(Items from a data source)
Start of Block

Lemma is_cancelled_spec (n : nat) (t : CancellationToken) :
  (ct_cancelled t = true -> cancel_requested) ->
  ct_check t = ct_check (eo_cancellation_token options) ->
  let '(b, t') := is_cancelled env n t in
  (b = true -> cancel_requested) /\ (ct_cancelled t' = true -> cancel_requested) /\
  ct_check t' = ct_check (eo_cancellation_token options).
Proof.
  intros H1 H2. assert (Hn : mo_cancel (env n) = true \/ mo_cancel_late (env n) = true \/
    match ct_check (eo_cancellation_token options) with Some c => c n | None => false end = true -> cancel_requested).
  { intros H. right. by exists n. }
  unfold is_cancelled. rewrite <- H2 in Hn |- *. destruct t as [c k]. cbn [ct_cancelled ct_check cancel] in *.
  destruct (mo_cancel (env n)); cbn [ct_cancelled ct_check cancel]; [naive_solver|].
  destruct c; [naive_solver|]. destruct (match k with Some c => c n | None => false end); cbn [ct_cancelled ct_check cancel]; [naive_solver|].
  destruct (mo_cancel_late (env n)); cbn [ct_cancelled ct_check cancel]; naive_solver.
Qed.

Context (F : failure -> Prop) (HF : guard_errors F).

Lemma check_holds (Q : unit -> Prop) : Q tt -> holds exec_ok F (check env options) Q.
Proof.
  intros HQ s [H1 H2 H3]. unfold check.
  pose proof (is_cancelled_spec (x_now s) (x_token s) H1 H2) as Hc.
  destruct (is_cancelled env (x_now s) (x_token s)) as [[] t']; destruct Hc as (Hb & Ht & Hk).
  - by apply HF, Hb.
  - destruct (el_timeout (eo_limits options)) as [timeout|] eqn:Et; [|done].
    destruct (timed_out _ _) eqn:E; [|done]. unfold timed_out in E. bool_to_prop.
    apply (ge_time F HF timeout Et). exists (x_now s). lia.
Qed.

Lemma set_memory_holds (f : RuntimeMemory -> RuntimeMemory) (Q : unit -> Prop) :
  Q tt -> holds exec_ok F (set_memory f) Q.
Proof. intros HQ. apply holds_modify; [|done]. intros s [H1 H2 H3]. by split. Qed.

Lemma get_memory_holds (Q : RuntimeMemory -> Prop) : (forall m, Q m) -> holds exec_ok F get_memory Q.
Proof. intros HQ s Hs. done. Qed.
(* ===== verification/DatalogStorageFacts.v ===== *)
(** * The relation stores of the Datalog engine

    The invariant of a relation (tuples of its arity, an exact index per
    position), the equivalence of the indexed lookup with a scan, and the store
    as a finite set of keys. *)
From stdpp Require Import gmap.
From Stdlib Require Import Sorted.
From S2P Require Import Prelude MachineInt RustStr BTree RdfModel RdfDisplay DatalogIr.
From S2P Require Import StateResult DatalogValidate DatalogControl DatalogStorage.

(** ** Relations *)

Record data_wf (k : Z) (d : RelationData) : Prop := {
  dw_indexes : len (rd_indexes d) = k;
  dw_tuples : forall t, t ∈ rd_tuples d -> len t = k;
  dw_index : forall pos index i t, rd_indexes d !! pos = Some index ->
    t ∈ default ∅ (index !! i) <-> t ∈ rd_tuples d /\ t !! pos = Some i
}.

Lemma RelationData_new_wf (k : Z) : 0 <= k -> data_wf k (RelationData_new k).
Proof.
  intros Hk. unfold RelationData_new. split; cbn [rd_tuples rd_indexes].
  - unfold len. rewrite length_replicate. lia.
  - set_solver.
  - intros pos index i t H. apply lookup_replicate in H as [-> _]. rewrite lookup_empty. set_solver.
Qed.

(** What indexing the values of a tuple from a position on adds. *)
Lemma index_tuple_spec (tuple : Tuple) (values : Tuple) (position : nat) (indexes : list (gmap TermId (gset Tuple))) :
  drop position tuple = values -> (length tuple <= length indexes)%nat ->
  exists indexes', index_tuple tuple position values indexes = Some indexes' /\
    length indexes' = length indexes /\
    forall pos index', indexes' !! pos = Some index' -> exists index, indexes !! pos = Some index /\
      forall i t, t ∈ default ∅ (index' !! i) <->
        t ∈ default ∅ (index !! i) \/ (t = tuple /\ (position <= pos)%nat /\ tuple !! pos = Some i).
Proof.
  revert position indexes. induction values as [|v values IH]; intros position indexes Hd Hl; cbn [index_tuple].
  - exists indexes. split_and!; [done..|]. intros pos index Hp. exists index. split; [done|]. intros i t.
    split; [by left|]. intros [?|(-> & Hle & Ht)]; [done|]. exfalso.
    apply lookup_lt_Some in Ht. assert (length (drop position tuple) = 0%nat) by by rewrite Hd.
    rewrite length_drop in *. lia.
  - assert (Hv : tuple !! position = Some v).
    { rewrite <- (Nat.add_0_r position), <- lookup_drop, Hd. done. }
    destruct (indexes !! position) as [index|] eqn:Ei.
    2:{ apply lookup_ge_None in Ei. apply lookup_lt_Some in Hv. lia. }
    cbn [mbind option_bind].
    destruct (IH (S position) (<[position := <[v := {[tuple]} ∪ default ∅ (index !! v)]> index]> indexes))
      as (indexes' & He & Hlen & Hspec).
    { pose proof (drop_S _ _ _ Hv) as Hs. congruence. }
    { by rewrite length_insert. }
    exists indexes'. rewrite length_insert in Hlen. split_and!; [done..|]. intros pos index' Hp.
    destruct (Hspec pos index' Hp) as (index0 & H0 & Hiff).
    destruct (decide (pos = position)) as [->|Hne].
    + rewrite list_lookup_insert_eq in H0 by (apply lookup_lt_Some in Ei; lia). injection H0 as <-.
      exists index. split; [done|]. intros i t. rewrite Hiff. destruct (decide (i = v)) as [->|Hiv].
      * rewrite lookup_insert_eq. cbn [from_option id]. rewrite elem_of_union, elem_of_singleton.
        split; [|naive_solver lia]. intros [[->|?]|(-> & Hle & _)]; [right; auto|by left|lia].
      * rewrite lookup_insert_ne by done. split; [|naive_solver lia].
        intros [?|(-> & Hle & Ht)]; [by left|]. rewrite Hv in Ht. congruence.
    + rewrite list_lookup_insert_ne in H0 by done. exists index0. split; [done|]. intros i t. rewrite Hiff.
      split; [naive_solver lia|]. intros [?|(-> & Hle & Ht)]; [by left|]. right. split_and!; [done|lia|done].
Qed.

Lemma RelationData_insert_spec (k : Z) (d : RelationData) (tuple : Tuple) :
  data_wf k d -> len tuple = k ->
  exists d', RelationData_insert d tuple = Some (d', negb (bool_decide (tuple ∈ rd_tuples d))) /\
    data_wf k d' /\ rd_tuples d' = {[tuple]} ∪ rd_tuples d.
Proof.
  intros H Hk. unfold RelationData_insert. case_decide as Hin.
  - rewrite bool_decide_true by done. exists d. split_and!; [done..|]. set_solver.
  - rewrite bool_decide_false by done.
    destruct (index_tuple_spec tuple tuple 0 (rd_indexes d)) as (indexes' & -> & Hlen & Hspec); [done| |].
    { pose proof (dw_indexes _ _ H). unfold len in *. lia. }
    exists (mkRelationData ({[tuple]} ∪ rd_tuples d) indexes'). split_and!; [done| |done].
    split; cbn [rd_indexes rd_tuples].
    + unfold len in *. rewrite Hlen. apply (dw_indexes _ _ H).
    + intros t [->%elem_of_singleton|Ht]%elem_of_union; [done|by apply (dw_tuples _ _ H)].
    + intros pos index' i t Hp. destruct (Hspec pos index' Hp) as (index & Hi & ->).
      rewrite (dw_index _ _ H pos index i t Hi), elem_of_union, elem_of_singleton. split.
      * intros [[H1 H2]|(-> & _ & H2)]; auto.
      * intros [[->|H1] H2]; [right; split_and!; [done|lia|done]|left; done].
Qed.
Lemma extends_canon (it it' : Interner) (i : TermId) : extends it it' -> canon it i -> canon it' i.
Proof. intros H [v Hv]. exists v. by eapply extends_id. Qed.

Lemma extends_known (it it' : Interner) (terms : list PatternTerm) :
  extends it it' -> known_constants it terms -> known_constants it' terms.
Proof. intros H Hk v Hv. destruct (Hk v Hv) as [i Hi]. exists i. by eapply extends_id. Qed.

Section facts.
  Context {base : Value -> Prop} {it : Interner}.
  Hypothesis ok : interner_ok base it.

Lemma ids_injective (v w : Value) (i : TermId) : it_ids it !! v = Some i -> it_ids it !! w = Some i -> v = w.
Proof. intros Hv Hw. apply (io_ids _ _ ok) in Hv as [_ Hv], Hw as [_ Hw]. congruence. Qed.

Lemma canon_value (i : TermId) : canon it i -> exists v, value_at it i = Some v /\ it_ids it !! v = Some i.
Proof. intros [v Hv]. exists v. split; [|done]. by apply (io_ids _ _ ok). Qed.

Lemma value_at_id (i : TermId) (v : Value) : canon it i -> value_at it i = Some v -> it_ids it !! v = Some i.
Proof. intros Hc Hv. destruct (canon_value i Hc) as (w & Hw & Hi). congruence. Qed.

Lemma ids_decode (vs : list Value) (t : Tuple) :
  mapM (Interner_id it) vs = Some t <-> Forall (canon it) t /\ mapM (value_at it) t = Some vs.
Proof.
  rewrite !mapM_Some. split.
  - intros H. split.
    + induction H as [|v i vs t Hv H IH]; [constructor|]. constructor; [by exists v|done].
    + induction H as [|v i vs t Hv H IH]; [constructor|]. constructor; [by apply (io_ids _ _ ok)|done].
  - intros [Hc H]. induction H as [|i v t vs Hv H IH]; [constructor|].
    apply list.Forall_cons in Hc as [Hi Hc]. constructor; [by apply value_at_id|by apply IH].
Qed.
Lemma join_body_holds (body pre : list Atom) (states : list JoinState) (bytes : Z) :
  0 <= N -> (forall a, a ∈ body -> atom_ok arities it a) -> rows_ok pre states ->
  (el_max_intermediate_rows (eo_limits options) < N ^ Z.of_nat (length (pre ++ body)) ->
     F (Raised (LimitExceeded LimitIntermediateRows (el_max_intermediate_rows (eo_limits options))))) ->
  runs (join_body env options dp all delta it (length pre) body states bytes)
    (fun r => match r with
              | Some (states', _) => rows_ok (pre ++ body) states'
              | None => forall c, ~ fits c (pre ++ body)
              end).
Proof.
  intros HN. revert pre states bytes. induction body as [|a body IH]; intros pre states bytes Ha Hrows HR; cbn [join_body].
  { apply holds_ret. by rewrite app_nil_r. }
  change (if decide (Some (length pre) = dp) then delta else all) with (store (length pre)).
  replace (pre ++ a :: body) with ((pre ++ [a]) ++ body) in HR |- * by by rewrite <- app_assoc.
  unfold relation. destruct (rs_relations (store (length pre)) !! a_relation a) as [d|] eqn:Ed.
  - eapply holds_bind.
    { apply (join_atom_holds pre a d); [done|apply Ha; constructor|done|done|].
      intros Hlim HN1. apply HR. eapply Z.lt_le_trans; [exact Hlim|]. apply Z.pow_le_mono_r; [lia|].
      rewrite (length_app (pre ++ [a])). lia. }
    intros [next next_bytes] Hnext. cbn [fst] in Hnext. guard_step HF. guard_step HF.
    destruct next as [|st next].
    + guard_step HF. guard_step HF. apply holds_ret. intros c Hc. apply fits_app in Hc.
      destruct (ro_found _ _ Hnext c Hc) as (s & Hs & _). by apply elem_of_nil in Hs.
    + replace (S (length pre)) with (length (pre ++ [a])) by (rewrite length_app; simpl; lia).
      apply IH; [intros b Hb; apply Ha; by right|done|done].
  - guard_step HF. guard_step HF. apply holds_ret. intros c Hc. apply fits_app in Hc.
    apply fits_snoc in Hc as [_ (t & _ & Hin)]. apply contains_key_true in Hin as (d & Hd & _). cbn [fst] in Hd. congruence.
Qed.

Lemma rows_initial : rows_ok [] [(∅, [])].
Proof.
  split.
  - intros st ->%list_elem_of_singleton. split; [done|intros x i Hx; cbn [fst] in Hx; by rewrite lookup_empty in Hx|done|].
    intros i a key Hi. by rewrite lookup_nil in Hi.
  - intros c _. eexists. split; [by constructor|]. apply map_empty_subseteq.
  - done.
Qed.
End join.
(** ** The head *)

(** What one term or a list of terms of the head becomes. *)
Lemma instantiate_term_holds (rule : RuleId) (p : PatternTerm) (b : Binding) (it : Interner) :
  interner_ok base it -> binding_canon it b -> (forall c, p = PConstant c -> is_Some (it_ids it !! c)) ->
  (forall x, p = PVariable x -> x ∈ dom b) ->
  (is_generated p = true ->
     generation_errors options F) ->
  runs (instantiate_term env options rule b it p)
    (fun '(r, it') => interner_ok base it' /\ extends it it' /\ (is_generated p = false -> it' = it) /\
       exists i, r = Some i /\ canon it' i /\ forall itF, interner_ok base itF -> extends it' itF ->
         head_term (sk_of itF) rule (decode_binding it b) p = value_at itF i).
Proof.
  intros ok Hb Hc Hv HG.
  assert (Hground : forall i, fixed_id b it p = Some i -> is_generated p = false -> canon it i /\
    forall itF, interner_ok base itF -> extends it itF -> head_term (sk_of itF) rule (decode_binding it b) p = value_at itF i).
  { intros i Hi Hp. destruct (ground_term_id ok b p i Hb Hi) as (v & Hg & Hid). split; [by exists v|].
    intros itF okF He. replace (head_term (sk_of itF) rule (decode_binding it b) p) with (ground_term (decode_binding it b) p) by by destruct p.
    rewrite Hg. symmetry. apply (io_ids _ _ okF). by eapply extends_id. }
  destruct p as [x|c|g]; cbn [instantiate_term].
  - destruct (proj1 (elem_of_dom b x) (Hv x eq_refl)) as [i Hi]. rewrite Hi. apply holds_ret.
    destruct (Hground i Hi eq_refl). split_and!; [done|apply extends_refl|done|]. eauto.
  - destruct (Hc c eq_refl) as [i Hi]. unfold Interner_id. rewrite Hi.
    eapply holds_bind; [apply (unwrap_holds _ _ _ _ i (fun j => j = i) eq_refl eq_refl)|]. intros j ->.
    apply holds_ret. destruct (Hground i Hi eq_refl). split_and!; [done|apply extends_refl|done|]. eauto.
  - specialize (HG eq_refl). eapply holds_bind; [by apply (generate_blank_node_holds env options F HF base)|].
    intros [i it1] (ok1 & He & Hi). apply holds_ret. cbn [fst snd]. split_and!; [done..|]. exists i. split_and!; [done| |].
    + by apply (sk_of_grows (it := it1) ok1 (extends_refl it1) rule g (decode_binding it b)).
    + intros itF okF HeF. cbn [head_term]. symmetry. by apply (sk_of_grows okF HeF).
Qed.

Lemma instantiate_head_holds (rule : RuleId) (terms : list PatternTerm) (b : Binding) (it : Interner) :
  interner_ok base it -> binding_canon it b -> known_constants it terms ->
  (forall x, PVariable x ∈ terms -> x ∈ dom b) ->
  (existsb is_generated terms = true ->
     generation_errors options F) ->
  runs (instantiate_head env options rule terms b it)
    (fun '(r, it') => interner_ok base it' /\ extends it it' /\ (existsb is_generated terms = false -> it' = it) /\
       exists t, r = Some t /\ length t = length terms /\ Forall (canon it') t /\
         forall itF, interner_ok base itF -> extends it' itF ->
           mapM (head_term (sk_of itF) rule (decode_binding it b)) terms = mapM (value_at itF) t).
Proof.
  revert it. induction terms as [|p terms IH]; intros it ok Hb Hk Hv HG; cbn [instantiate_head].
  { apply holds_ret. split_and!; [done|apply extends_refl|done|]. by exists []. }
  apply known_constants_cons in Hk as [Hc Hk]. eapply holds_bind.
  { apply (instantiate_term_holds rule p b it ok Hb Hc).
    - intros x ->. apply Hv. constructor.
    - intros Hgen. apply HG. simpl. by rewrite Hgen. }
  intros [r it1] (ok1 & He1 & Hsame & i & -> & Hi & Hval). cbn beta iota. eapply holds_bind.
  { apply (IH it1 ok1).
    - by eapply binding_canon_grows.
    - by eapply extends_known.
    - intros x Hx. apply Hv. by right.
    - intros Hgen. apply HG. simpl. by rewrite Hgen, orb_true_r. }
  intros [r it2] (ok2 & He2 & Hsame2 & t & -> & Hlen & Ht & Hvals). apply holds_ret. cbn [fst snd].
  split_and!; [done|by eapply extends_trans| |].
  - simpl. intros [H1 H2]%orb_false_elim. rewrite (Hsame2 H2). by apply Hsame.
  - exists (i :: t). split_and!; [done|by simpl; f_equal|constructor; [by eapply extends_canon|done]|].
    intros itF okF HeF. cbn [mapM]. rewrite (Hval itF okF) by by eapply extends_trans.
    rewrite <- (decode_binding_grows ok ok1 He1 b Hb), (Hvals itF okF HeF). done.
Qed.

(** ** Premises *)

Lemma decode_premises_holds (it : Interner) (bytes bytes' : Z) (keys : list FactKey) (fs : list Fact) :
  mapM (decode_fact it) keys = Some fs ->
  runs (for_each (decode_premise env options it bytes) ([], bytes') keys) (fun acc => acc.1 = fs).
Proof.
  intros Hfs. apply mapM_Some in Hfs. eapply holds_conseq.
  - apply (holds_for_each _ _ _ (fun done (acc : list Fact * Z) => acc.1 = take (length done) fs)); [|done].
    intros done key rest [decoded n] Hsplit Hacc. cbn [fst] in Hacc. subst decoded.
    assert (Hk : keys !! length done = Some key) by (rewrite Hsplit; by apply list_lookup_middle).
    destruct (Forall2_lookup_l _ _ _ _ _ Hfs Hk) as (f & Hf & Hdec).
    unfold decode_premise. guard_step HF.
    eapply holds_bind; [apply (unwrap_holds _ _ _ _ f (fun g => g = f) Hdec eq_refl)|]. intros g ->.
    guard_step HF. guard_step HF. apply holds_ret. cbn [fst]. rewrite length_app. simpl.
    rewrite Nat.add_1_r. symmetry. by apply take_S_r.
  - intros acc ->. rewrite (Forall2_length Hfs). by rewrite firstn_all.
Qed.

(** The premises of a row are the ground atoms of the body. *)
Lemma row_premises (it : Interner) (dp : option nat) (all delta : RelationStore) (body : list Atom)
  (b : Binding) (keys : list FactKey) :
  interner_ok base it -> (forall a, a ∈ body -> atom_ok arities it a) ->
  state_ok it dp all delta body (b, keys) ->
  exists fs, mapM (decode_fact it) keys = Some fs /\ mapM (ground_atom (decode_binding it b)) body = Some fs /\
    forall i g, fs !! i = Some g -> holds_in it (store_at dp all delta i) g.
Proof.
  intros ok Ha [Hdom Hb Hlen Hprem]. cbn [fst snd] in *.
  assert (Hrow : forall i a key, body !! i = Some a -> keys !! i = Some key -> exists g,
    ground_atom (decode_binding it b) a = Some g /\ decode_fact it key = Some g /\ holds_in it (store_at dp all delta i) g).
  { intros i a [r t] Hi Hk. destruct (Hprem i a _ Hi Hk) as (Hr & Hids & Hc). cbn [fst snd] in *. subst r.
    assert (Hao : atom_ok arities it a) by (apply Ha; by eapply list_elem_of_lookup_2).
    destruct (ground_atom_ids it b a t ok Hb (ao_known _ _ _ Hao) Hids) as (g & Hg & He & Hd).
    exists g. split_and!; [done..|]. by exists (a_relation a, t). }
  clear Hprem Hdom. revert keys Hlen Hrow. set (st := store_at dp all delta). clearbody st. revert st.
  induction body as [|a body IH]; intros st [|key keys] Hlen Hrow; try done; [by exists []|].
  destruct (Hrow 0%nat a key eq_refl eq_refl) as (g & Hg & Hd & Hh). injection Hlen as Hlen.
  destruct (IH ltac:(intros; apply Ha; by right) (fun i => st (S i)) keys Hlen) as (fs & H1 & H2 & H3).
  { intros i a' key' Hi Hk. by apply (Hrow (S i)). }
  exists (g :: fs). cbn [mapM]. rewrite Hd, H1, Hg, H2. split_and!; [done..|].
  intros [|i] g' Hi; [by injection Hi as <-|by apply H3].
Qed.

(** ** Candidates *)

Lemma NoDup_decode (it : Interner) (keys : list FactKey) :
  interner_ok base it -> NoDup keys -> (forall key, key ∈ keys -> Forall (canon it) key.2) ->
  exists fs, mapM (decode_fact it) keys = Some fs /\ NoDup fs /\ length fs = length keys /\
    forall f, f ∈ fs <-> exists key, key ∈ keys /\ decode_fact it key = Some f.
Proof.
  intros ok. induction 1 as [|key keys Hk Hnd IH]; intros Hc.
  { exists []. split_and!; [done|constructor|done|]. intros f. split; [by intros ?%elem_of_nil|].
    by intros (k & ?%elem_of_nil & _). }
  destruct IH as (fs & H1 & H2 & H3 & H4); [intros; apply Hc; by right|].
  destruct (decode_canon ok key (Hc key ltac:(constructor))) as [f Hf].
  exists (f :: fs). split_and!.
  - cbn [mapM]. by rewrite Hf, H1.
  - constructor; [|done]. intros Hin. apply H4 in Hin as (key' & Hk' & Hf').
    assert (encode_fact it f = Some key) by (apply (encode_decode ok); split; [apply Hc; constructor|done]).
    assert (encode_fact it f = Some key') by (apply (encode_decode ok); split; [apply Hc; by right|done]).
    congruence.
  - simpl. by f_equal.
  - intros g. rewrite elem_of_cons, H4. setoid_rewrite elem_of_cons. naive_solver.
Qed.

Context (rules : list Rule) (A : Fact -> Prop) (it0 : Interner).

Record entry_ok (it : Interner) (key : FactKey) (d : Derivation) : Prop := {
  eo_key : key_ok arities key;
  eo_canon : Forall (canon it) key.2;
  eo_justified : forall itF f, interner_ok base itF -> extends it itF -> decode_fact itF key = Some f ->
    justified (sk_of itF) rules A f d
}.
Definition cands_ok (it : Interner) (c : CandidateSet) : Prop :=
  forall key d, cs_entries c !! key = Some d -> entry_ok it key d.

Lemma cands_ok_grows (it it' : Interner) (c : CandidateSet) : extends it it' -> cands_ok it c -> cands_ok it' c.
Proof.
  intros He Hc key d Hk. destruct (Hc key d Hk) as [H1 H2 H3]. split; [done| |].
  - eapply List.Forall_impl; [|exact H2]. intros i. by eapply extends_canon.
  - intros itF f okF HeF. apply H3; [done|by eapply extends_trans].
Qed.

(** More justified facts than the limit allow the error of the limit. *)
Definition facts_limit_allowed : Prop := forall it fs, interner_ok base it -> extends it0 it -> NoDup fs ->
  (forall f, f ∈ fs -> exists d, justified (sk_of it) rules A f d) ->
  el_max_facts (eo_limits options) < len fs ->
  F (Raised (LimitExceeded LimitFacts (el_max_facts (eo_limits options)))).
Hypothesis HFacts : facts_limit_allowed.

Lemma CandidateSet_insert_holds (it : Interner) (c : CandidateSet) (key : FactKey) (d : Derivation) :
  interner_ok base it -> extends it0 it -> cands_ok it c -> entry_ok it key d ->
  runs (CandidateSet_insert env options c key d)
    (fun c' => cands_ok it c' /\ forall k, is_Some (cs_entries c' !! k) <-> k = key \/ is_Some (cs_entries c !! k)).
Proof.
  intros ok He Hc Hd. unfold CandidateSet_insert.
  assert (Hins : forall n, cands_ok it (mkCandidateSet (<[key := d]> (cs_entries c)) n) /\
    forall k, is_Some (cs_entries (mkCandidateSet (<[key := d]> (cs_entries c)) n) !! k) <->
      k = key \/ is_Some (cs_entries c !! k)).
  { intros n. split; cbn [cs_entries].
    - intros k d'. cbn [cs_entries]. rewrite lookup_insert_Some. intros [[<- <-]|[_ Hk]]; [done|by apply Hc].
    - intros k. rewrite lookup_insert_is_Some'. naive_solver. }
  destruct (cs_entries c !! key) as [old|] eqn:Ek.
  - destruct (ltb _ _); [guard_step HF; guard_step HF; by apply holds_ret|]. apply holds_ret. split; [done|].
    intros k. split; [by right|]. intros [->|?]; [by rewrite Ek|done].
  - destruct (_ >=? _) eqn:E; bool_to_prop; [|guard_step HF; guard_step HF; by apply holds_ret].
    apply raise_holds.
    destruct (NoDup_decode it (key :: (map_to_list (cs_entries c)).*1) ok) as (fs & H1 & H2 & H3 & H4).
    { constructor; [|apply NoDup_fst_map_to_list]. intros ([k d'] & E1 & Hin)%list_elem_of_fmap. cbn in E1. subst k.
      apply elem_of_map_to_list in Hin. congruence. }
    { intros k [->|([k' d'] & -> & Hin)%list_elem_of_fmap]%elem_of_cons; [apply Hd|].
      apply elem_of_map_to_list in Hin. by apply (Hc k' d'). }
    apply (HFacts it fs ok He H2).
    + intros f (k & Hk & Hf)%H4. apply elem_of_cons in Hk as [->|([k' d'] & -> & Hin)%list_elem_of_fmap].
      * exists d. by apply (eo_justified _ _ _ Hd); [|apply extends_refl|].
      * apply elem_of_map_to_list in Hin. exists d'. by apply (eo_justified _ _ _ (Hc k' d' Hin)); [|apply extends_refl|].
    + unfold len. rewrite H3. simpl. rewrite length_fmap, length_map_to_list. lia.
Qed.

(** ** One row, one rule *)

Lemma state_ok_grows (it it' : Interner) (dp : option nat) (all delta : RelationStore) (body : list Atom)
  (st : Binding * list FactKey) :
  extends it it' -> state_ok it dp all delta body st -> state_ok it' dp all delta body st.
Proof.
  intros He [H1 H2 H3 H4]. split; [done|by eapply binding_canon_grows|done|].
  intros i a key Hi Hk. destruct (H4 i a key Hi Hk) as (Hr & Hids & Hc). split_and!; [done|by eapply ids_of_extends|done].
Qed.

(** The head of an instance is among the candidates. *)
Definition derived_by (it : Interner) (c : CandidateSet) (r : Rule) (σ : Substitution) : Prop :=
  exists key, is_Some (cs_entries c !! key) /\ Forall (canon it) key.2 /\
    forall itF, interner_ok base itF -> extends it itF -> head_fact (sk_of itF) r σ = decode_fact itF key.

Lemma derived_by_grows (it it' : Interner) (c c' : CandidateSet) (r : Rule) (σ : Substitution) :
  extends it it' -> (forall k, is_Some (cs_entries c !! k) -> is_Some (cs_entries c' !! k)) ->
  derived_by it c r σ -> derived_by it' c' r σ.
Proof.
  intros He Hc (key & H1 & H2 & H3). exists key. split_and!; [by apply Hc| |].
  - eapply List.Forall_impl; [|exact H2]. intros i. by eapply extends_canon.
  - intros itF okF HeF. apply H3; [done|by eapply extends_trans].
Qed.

End of Block

- [Task objective]
From the entries above, restate word for word the lines from the line containing "(** ** Premises *)" to the line containing "exists fs, mapM (decode_fact it) keys = Some fs /\ mapM", both ends included, and nothing more.

- [Result for this task]
(** ** Premises *)

Lemma decode_premises_holds (it : Interner) (bytes bytes' : Z) (keys : list FactKey) (fs : list Fact) :
  mapM (decode_fact it) keys = Some fs ->
  runs (for_each (decode_premise env options it bytes) ([], bytes') keys) (fun acc => acc.1 = fs).
Proof.
  intros Hfs. apply mapM_Some in Hfs. eapply holds_conseq.
  - apply (holds_for_each _ _ _ (fun done (acc : list Fact * Z) => acc.1 = take (length done) fs)); [|done].
    intros done key rest [decoded n] Hsplit Hacc. cbn [fst] in Hacc. subst decoded.
    assert (Hk : keys !! length done = Some key) by (rewrite Hsplit; by apply list_lookup_middle).
    destruct (Forall2_lookup_l _ _ _ _ _ Hfs Hk) as (f & Hf & Hdec).
    unfold decode_premise. guard_step HF.
    eapply holds_bind; [apply (unwrap_holds _ _ _ _ f (fun g => g = f) Hdec eq_refl)|]. intros g ->.
    guard_step HF. guard_step HF. apply holds_ret. cbn [fst]. rewrite length_app. simpl.
    rewrite Nat.add_1_r. symmetry. by apply take_S_r.
  - intros acc ->. rewrite (Forall2_length Hfs). by rewrite firstn_all.
Qed.

(** The premises of a row are the ground atoms of the body. *)
Lemma row_premises (it : Interner) (dp : option nat) (all delta : RelationStore) (body : list Atom)
  (b : Binding) (keys : list FactKey) :
  interner_ok base it -> (forall a, a ∈ body -> atom_ok arities it a) ->
  state_ok it dp all delta body (b, keys) ->
  exists fs, mapM (decode_fact it) keys = Some fs /\ mapM (ground_atom (decode_binding it b)) body = Some fs /\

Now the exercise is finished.